# About this task
Among the lines below, a stretch begins at the one with "(junk_dir : nat → pte_directory) (p : nat) (m : machine)" and ends at the one with "rewrite <- app_assoc; simpl.". Repeat that stretch exactly, ends included.
━━━━━━━━━━━━━━━━━━━━━━━━━━━━━━
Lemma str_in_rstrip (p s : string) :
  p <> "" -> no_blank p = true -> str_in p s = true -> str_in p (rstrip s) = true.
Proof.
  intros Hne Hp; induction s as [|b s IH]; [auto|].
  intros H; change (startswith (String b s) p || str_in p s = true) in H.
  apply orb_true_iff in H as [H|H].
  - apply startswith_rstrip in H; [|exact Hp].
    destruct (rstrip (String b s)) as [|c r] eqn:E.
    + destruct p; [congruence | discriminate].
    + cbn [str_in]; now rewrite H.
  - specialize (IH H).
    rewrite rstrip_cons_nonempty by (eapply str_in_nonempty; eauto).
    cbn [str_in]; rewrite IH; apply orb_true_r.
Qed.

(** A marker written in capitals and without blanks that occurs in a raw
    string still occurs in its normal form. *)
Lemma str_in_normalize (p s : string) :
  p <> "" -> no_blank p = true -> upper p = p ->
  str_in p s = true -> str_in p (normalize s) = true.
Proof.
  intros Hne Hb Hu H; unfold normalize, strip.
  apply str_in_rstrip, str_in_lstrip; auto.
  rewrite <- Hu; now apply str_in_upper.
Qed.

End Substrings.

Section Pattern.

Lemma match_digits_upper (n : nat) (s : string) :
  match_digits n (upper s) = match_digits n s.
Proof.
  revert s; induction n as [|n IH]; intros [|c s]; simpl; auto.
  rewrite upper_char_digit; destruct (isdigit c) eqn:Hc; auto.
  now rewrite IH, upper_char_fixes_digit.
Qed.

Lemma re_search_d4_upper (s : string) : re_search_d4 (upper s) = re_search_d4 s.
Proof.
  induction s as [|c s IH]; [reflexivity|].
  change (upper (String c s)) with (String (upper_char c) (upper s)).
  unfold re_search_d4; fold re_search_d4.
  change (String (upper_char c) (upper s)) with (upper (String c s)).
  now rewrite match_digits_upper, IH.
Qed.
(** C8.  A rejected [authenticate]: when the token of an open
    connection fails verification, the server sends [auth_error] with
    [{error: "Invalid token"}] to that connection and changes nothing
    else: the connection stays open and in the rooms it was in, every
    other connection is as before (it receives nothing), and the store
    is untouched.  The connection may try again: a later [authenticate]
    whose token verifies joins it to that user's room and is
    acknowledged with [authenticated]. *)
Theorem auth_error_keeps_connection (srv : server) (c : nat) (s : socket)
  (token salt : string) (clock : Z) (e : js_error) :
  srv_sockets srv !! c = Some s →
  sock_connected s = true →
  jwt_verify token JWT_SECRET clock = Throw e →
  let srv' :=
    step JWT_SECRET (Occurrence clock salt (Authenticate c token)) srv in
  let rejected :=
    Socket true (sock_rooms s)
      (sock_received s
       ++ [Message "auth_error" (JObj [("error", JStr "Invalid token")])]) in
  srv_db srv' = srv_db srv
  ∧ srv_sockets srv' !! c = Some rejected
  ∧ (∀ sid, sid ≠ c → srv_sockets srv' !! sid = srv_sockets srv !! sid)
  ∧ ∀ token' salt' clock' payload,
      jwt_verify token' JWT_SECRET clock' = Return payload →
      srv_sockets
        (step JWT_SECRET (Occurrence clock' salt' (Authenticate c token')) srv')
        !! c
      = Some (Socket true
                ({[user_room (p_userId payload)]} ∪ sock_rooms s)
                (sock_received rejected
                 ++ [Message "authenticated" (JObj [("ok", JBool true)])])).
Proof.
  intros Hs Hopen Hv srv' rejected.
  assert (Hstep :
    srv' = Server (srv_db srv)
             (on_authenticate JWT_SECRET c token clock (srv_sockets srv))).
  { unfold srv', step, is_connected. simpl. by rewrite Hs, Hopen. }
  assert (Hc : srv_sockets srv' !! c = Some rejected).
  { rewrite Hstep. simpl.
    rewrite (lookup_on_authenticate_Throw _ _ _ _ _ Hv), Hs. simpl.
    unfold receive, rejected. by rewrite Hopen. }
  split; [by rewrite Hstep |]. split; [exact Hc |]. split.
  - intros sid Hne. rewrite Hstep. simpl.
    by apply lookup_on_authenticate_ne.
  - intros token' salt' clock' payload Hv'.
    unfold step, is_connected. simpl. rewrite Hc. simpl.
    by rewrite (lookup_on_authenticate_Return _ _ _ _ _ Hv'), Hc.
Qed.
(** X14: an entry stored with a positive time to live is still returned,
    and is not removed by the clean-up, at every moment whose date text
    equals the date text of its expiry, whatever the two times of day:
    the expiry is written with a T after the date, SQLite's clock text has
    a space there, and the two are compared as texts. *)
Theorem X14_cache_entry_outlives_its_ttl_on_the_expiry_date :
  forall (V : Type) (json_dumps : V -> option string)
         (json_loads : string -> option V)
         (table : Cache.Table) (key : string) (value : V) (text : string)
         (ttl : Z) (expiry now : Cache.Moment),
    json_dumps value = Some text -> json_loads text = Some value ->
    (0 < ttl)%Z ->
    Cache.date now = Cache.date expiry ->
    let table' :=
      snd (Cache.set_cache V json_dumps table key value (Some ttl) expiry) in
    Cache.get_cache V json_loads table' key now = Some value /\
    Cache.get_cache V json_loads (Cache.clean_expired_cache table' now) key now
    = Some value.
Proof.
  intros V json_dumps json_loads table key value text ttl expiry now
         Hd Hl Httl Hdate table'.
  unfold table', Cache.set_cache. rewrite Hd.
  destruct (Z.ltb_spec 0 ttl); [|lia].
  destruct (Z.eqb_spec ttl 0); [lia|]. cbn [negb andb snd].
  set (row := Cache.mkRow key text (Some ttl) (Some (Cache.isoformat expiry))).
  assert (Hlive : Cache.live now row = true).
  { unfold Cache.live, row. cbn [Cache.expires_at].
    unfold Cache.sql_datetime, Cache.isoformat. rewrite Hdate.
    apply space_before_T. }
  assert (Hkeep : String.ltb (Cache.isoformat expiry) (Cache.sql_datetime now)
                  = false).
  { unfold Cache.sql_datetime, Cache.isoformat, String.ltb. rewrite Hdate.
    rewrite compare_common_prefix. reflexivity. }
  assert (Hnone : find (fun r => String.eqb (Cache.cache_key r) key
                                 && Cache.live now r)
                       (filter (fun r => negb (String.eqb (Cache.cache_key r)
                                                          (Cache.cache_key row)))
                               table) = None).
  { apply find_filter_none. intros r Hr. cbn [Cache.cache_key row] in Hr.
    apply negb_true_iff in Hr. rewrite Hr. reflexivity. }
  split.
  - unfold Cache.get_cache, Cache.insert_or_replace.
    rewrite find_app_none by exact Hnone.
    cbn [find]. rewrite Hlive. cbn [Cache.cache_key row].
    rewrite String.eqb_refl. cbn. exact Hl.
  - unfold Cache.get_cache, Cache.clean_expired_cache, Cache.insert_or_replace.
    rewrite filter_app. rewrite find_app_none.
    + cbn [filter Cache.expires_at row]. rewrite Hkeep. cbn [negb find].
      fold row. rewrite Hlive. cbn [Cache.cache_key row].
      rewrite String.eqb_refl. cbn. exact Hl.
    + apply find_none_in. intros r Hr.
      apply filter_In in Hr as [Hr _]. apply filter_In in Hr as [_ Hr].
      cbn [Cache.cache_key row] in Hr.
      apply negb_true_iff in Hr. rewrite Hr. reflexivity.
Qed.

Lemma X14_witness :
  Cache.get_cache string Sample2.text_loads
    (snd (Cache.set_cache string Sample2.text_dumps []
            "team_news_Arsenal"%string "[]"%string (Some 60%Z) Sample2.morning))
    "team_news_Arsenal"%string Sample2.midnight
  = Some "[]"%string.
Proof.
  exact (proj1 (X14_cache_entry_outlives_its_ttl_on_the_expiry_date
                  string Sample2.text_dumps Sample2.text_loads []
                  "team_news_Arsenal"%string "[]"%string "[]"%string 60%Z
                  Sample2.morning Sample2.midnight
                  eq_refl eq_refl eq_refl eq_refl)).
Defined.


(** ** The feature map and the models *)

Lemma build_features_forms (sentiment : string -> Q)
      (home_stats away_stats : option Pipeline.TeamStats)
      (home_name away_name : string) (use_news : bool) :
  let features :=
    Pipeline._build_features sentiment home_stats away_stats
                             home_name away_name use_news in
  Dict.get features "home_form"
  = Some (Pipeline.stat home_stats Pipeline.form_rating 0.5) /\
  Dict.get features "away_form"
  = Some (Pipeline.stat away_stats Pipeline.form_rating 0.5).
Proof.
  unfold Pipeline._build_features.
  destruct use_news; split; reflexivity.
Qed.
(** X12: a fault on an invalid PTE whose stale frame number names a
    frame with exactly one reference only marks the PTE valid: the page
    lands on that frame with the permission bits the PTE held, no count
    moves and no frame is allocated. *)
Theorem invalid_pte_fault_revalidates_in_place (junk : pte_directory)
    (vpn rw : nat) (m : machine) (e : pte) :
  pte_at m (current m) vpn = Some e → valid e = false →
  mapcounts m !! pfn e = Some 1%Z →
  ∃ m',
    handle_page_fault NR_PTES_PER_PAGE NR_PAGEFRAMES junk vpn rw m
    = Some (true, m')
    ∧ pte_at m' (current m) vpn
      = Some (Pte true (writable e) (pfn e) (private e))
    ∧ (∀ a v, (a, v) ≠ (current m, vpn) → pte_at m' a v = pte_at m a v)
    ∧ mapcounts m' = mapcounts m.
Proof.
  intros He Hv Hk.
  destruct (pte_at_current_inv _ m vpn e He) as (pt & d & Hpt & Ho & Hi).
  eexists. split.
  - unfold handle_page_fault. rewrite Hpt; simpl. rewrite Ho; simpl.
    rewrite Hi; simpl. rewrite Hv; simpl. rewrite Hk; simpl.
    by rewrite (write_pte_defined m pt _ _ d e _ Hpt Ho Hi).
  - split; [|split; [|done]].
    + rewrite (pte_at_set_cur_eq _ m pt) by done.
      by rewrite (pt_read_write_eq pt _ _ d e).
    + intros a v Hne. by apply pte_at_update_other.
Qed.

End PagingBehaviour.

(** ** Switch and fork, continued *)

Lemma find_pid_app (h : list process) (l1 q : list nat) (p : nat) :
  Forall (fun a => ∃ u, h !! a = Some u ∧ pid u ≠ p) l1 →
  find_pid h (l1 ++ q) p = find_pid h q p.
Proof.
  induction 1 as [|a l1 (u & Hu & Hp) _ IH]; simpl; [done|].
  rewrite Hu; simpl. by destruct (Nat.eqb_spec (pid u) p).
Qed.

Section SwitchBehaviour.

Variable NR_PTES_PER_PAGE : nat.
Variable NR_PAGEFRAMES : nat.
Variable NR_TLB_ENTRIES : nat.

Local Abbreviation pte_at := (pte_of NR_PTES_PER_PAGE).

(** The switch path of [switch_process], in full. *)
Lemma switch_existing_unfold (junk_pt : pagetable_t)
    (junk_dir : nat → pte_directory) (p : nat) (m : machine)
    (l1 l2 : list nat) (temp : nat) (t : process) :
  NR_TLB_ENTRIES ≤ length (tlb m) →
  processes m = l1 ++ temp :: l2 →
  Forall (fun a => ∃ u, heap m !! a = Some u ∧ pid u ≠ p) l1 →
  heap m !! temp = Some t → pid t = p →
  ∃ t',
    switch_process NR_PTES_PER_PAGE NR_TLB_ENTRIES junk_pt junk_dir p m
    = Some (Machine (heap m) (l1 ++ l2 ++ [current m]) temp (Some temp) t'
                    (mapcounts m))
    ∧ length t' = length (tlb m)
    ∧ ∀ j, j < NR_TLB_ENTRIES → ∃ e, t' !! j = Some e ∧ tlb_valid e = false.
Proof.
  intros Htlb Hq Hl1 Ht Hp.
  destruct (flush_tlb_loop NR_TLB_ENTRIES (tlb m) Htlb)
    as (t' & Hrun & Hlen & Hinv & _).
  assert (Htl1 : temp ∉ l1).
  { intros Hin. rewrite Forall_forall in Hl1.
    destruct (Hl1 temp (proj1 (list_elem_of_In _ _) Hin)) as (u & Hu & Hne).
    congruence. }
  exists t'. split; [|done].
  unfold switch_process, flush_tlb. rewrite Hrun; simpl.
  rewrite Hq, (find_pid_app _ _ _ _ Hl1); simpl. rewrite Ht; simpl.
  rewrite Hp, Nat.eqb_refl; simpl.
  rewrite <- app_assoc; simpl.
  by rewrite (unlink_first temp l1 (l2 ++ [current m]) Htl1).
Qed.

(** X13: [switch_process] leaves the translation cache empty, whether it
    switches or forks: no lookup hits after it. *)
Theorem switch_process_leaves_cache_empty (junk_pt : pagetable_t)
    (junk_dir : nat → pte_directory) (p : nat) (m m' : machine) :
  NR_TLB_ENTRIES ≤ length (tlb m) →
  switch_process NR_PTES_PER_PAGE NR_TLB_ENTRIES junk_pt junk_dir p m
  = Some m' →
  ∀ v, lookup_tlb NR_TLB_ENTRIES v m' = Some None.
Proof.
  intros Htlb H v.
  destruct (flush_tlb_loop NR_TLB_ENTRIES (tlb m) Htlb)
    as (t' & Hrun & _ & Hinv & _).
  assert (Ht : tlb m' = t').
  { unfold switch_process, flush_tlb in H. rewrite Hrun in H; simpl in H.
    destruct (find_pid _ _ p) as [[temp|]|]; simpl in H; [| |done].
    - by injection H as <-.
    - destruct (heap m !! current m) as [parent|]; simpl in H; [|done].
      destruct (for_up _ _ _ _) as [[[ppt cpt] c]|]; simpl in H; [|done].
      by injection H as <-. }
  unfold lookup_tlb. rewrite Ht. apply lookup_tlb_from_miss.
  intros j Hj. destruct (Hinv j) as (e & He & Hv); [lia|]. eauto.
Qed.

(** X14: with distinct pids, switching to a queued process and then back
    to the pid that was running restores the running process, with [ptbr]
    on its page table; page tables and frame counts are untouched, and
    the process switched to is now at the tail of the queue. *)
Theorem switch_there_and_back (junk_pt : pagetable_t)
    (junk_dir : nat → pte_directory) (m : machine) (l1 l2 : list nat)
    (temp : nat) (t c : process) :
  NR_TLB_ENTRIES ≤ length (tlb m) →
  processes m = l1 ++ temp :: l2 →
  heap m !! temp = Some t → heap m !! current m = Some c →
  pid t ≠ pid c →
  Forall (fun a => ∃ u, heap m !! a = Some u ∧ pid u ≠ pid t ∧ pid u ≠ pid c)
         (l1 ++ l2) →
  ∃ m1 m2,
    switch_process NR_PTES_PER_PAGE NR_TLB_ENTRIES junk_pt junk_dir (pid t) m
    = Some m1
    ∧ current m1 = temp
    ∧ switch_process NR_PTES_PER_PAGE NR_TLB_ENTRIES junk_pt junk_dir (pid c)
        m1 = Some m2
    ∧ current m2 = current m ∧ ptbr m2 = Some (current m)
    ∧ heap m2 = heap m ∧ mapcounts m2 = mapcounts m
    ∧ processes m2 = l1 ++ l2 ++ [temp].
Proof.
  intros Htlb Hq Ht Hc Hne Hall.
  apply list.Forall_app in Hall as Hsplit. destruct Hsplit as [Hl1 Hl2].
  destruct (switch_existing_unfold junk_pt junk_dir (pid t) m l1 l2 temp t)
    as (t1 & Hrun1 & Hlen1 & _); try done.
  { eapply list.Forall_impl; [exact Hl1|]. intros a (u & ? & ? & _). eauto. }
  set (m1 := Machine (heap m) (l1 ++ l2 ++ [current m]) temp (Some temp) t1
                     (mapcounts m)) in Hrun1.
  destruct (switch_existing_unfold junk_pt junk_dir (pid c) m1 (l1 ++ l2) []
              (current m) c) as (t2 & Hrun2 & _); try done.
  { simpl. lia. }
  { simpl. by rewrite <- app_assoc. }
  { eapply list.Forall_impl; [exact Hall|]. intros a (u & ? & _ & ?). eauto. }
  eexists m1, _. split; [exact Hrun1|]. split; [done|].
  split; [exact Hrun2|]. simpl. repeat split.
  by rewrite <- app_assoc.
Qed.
━━━━━━━━━━━━━━━━━━━━━━━━━━━━━━
# Solution to the problem
    (junk_dir : nat → pte_directory) (p : nat) (m : machine)
    (l1 l2 : list nat) (temp : nat) (t : process) :
  NR_TLB_ENTRIES ≤ length (tlb m) →
  processes m = l1 ++ temp :: l2 →
  Forall (fun a => ∃ u, heap m !! a = Some u ∧ pid u ≠ p) l1 →
  heap m !! temp = Some t → pid t = p →
  ∃ t',
    switch_process NR_PTES_PER_PAGE NR_TLB_ENTRIES junk_pt junk_dir p m
    = Some (Machine (heap m) (l1 ++ l2 ++ [current m]) temp (Some temp) t'
                    (mapcounts m))
    ∧ length t' = length (tlb m)
    ∧ ∀ j, j < NR_TLB_ENTRIES → ∃ e, t' !! j = Some e ∧ tlb_valid e = false.
Proof.
  intros Htlb Hq Hl1 Ht Hp.
  destruct (flush_tlb_loop NR_TLB_ENTRIES (tlb m) Htlb)
    as (t' & Hrun & Hlen & Hinv & _).
  assert (Htl1 : temp ∉ l1).
  { intros Hin. rewrite Forall_forall in Hl1.
    destruct (Hl1 temp (proj1 (list_elem_of_In _ _) Hin)) as (u & Hu & Hne).
    congruence. }
  exists t'. split; [|done].
  unfold switch_process, flush_tlb. rewrite Hrun; simpl.
  rewrite Hq, (find_pid_app _ _ _ _ Hl1); simpl. rewrite Ht; simpl.
  rewrite Hp, Nat.eqb_refl; simpl.
  rewrite <- app_assoc; simpl.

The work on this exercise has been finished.